| What to do |
Respond with nothing but the number of lines in this data that include the word "Proof".

| Data |
• • • •
Lemma demo_stranded_facts :
  decisions (w_db demo_delivery) !! "decision-12" = Some demo_question ∧
  source_intents (w_db demo_delivery) = ∅ ∧
  (at_number <$> attempts (w_db demo_delivery) !! "attempt-5") = Some 1 ∧
  is_ok demo_fail = true ∧ is_ok demo_retry = true ∧
  cr_replayed (answer no_result demo_retry) = false ∧
  decisions (w_db demo_retried) !! "decision-12" = Some demo_question ∧
  decision_refs_of "decision-12" (w_db demo_retried) = [] ∧
  runs (w_db demo_retried) !! "run-4" = Some demo_waiting ∧
  is_ok demo_stale = true ∧ cr_replayed (answer no_result demo_stale) = false.
Proof. split_and!; vm_compute; reflexivity. Qed.
Lemma stale_decision_strands_run_witness : strands "run-4" "attempt-5" demo_waiting demo_stranded.
Proof.
  destruct demo_stranded_facts as (Hq & Hs & Ha & Hf & Hr & Hrf & Hq3 & Href & Hrun & Hst & Hstf).
  destruct (stale_decision_strands_run "decision-12" demo_question demo_delivery "runtime_action-14"
    "wk" 1 6 "boom" "wk" (demo_key 12) (answer no_result demo_fail) (end_world demo_fail)
    7 "again" "op" (demo_key 13) (answer no_result demo_retry) (end_world demo_retry))
    as (_ & _ & Hstrand); [exact Hq| | |exact (answered _ _ Hf)|exact (answered _ _ Hr)|exact Hrf|].
  - intros j s E. rewrite Hs in E. rewrite lookup_empty in E. discriminate E.
  - apply fmap_Some in Ha as (x & Hx & _). exists x. exact Hx.
  - apply (Hstrand demo_retried demo_waiting "yes" 0 "op" (demo_key 20) (answer no_result demo_stale)
      demo_stranded Hq3 Href Hrun); [discriminate|exact (answered _ _ Hst)|exact Hstf].
Defined.

Section Archived.
Context `{Env}.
• • • •
| Result below |
2